Google company formed Chrome update 89.0.4389.128, in which Fixed two vulnerabilities (CVE-2021-21-21206, CVE-2021-21220), for which working exploits (0-day) are available. The Vulnerability of CVE-2021-21220 was used to hack chrome at PWN2OWN 2021 competition.
Operation of this vulnerability is carried out through the execution of a certainly decorated WebASSEMBLY code (vulnerability is caused by an error in the Webassembly virtual machine that allows you to record or read the data on an arbitrary address in memory). It is noted that the experiment shown does not allow to bypass the sandbox-isolation and for a full attack requires the detection of another vulnerability to exit Sandbox (at the PWN2OWN 2021 competition, such a vulnerability was demonstrated for Windows).

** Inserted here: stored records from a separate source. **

(* ===== verification/NixIO.v ===== *)
(** The protocol's reader and writer: the traits [NixRead] and [NixWrite]
    ([harmonia-protocol/src/de/mod.rs], [ser/mod.rs]) as classes with laws,
    [NixWriter] ([ser/writer.rs]) and [NixReader] ([de/reader.rs]) as their
    instances.

    An [async fn] that is awaited is run to its end: the schedules of the
    underlying sink and reader say when a poll is not ready. *)

From stdpp Require Import base list numbers strings.
From Stdlib Require Import ZArith Lia Strings.Byte.
From S2P Require Import Prelude Async Wire Sink ProtoRead Framed Version StorePath.

(** ** Effects: a state and an I/O error *)

Definition io (S A : Type) : Type := S → S * res io_error A.

#[export] Instance io_ret {S} : MRet (io S) := λ A a s, (s, Ok a).
#[export] Instance io_bind {S} : MBind (io S) := λ A B f m s,
  match m s with
  | (s, Ok a) => f a s
  | (s, Err e) => (s, Err e)
  | (s, Panic) => (s, Panic)
  end.

Definition io_lift {S A} (r : res io_error A) : io S A := λ s, (s, r).

Lemma io_bind_Ok {S A B} (m : io S A) (f : A → io S B) s s' a :
  m s = (s', Ok a) → (m ≫= f) s = f a s'.
Proof. intros E. unfold mbind, io_bind. by rewrite E. Qed.

(** ** The traits *)

Class NixWrite (S : Type) : Type := {
  w_version : S → ProtocolVersion;
  w_store_dir : S → StoreDir;
  write_number : Z → io S unit;
  write_slice : bytes → io S unit;
  (** The message is the sequence of strings its [Display] writes. *)
  write_display : list bytes → io S unit
}.

Class NixRead (S : Type) : Type := {
  r_version : S → ProtocolVersion;
  r_store_dir : S → StoreDir;
  try_read_number : io S (option Z);
  try_read_bytes_limited : Z → Z → io S (option bytes);
  try_read_bytes : io S (option bytes)
}.

(** [missing_data("unexpected end-of-file")]. *)
Definition or_eof {S A} (m : io S (option A)) : io S A :=
  o ← m;
  match o with
  | Some v => mret v
  | None => io_lift (Err (UnexpectedEof "unexpected end-of-file"))
  end.

Definition read_number {S} `{!NixRead S} : io S Z := or_eof try_read_number.
Definition read_bytes_limited {S} `{!NixRead S} (lo hi : Z) : io S bytes :=
  or_eof (try_read_bytes_limited lo hi).
Definition read_bytes {S} `{!NixRead S} : io S bytes := or_eof try_read_bytes.

(** What a serialiser may rely on. [nw_at s d]: the bytes [d] have been
    accepted. [w_room] is how long a displayed message may be. *)
Class NixWriteLaws (S : Type) `{!NixWrite S} : Type := {
  nw_at : S → bytes → Prop;
  w_room : S → nat;
  same_writer (s s' : S) : Prop :=
    w_version s' = w_version s ∧ w_store_dir s' = w_store_dir s ∧ w_room s' = w_room s;
  write_number_law s d n :
    nw_at s d → ∃ s', write_number n s = (s', Ok tt) ∧ nw_at s' (d ++ u64_to_le_bytes n) ∧
      same_writer s s';
  write_slice_law s d b :
    nw_at s d → is_u64 (Z.of_nat (length b)) →
    ∃ s', write_slice b s = (s', Ok tt) ∧ nw_at s' (d ++ put_nix_slice b) ∧ same_writer s s';
  write_display_law s d ps :
    nw_at s d → length (concat ps) ≤ w_room s →
    ∃ s', write_display ps s = (s', Ok tt) ∧ nw_at s' (d ++ put_nix_slice (concat ps)) ∧
      same_writer s s'
}.

(** What a deserialiser may rely on: reading is a function of the stream.
    Byte strings up to [r_limit] are read, errors of the others are those of the
    reader ([read_bytes_refines]). *)
Class NixReadLaws (S : Type) `{!NixRead S} : Type := {
  nr_inv : S → Prop;
  nr_rest : S → bytes;
  r_limit : S → Z;
  same_reader (s s' : S) : Prop :=
    r_version s' = r_version s ∧ r_store_dir s' = r_store_dir s ∧ r_limit s' = r_limit s;
  try_read_number_law s :
    nr_inv s → ∃ s', same_reader s s' ∧ nr_inv s' ∧
    match take_u64 (nr_rest s) with
    | Ok (o, tl) => try_read_number s = (s', Ok o) ∧ nr_rest s' = tl
    | Err e => try_read_number s = (s', Err e)
    | Panic => False
    end;
  try_read_bytes_law s o tl :
    nr_inv s → take_bytes 0 (r_limit s) (nr_rest s) = Ok (o, tl) →
    ∃ s', same_reader s s' ∧ nr_inv s' ∧ try_read_bytes s = (s', Ok o) ∧ nr_rest s' = tl
}.

(** ** [NixWriter] *)

Record NixWriter (W : Type) : Type := mk_nw {
  nw_inner : W;
  nw_buf : bytes;
  nw_cap : nat;
  display_buf_size : nat;
  reserved_buf_size : nat;
  nw_max_buf_size : nat;
  nw_version : ProtocolVersion;
  nw_store_dir : StoreDir
}.
Arguments mk_nw {W}.
Arguments nw_inner {W}.
Arguments nw_buf {W}.
Arguments nw_cap {W}.
Arguments display_buf_size {W}.
Arguments reserved_buf_size {W}.
Arguments nw_max_buf_size {W}.
Arguments nw_version {W}.
Arguments nw_store_dir {W}.

Record NixWriterBuilder : Type := mk_nwb {
  b_buf : option (bytes * nat);
  b_reserved_buf_size : nat;
  b_display_buf_size : nat;
  b_initial_buf_size : nat;
  b_version : ProtocolVersion;
  b_store_dir : StoreDir
}.

Definition NixWriterBuilder_default : NixWriterBuilder :=
  mk_nwb None RESERVED_BUF_SIZE (Z.to_nat 8192) DEFAULT_BUF_SIZE PROTOCOL_VERSION (str "/nix/store").

Definition set_display_buf_size (b : NixWriterBuilder) (size : nat) : res io_error NixWriterBuilder :=
  if decide (8 ≤ size) then
    Ok (mk_nwb (b_buf b) (b_reserved_buf_size b) size (b_initial_buf_size b) (b_version b)
          (b_store_dir b))
  else Panic.

Definition set_reserved_buf_size (b : NixWriterBuilder) (size : nat) : res io_error NixWriterBuilder :=
  if decide (8 ≤ size) then
    Ok (mk_nwb (b_buf b) size (b_display_buf_size b) (b_initial_buf_size b) (b_version b)
          (b_store_dir b))
  else Panic.

Definition set_initial_buf_size (b : NixWriterBuilder) (size : nat) : NixWriterBuilder :=
  mk_nwb (b_buf b) (b_reserved_buf_size b) (b_display_buf_size b) size (b_version b) (b_store_dir b).

(** [BytesMut::with_capacity] gives exactly the capacity. *)
Definition nw_build {W} (b : NixWriterBuilder) (w : W) : NixWriter W :=
  let '(buf, cap) := default ([], b_initial_buf_size b) (b_buf b) in
  mk_nw w buf cap (b_display_buf_size b) (b_reserved_buf_size b) (b_initial_buf_size b)
    (b_version b) (b_store_dir b).

Definition nw_set {W} (x : NixWriter W) (w : W) (buf : bytes) (cap : nat) : NixWriter W :=
  mk_nw w buf cap (display_buf_size x) (reserved_buf_size x) (nw_max_buf_size x) (nw_version x)
    (nw_store_dir x).

Section writer.
Context {HM : BytesMutReserve} {W : Type} {AW : AsyncWrite W} {AF : AsyncFlush W} {AWL : AsyncWriteLaws W}.
Implicit Types x : NixWriter W.

Definition nw_remaining x : nat := nw_cap x - length (nw_buf x).

(** [advance] gives up the bytes before the window, so the capacity shrinks. *)
Definition nw_flush_buf x : NixWriter W * polled unit :=
  let '(buf, w, p) :=
    flush_loop "failed to write the buffer" (length (nw_buf x)) (nw_buf x) (nw_inner x) in
  let cap := nw_cap x - (length (nw_buf x) - length buf) in
  match p with
  | Ready (Ok _) =>
      (nw_set x w buf
         (if decide (cap < reserved_buf_size x)
          then bytes_reserve (length buf) cap (reserved_buf_size x - cap) else cap),
       Ready (Ok tt))
  | _ => (nw_set x w buf cap, p)
  end.

(** Behind the check for room: large data goes to the inner writer. *)
Definition nw_put x (data : bytes) : NixWriter W * polled nat :=
  if decide (nw_cap x < length data) then
    let '(w, p) := aw_poll_write (nw_inner x) data in (nw_set x w (nw_buf x) (nw_cap x), p)
  else if decide (nw_remaining x < length data) then (x, Ready Panic)
  else (nw_set x (nw_inner x) (nw_buf x ++ data) (nw_cap x), Ready (Ok (length data))).

Definition nw_poll_write x (data : bytes) : NixWriter W * polled nat :=
  if decide (nw_remaining x < length data) then
    match nw_flush_buf x with
    | (x, Ready (Ok _)) => nw_put x data
    | (x, Ready (Err e)) => (x, Ready (Err e))
    | (x, Ready Panic) => (x, Ready Panic)
    | (x, Pending) => (x, Pending)
    end
  else nw_put x data.

(** [write_all], polled until it is ready. *)
Fixpoint nw_write_loop (fuel : nat) (data : bytes) : io (NixWriter W) unit := λ x,
  match data, fuel with
  | [], _ => (x, Ok tt)
  | _, O => (x, Panic)
  | _, S fuel =>
      match nw_poll_write x data with
      | (x, Ready (Ok O)) => (x, Err (WriteZero "write zero"))
      | (x, Ready (Ok n)) => nw_write_loop fuel (drop n data) x
      | (x, Ready (Err e)) => (x, Err e)
      | (x, Ready Panic) => (x, Panic)
      | (x, Pending) => nw_write_loop fuel data x
      end
  end.

Definition nw_write_all (data : bytes) : io (NixWriter W) unit := λ x,
  nw_write_loop (length data + wr_patience (nw_inner x)) data x.

Definition nw_await (f : NixWriter W → NixWriter W * polled unit) : io (NixWriter W) unit := λ x,
  match poll_until f (wr_patience (nw_inner x)) x with
  | (x, Ready r) => (x, r)
  | (x, Pending) => (x, Panic)
  end.

Definition nw_poll_flush x : NixWriter W * polled unit :=
  match nw_flush_buf x with
  | (x, Ready (Ok _)) =>
      let '(w, p) := aw_poll_flush (nw_inner x) in (nw_set x w (nw_buf x) (nw_cap x), p)
  | y => y
  end.

Definition nw_poll_shutdown x : NixWriter W * polled unit :=
  match nw_poll_flush x with
  | (x, Ready (Ok _)) =>
      let '(w, p) := aw_poll_shutdown (nw_inner x) in (nw_set x w (nw_buf x) (nw_cap x), p)
  | y => y
  end.

Definition nw_flush : io (NixWriter W) unit := nw_await nw_poll_flush.

Definition nw_write_number (value : Z) : io (NixWriter W) unit := nw_write_all (u64_to_le_bytes value).

Definition nw_write_slice (buf : bytes) : io (NixWriter W) unit :=
  let padding := calc_padding (Z.of_nat (length buf)) in
  _ ← nw_write_number (Z.of_nat (length buf));
  _ ← nw_write_all buf;
  if decide (0 < padding) then nw_write_all (take padding ZEROS) else mret ().

(** [fmt::Write] for the buffer: a string is written when there is room. *)
Fixpoint nw_write_strs (ps : list bytes) x : NixWriter W * bool :=
  match ps with
  | [] => (x, true)
  | p :: ps =>
      if decide (length p ≤ nw_remaining x)
      then nw_write_strs ps (nw_set x (nw_inner x) (nw_buf x ++ p) (nw_cap x))
      else (x, false)
  end.

Definition nw_ensure_display : io (NixWriter W) unit := λ x,
  if decide (nw_remaining x < display_buf_size x) then nw_await nw_flush_buf x else (x, Ok tt).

Exploit Example For this problem was Published on GitHub After making correction in the V8 engine, but without waiting for the formation of renewal of browsers based on it (even if the exploit was not published, the attackers were able to recreate it on the basis of the analysis of changes in the V8 repository, which has already happened earlier due to the emergence of the situation when the correction in the V8 has already been published, but products on it is not yet updated).
Additionally, it is possible to mark the shift schedule for publishing chrome 90 for Linux, Windows and MacOS. This issue was scheduled for April 13, but yesterday was not published, and came out Only version for Android. Today was formed Additional beta-edition Chrome 90. About the new release date Not reported.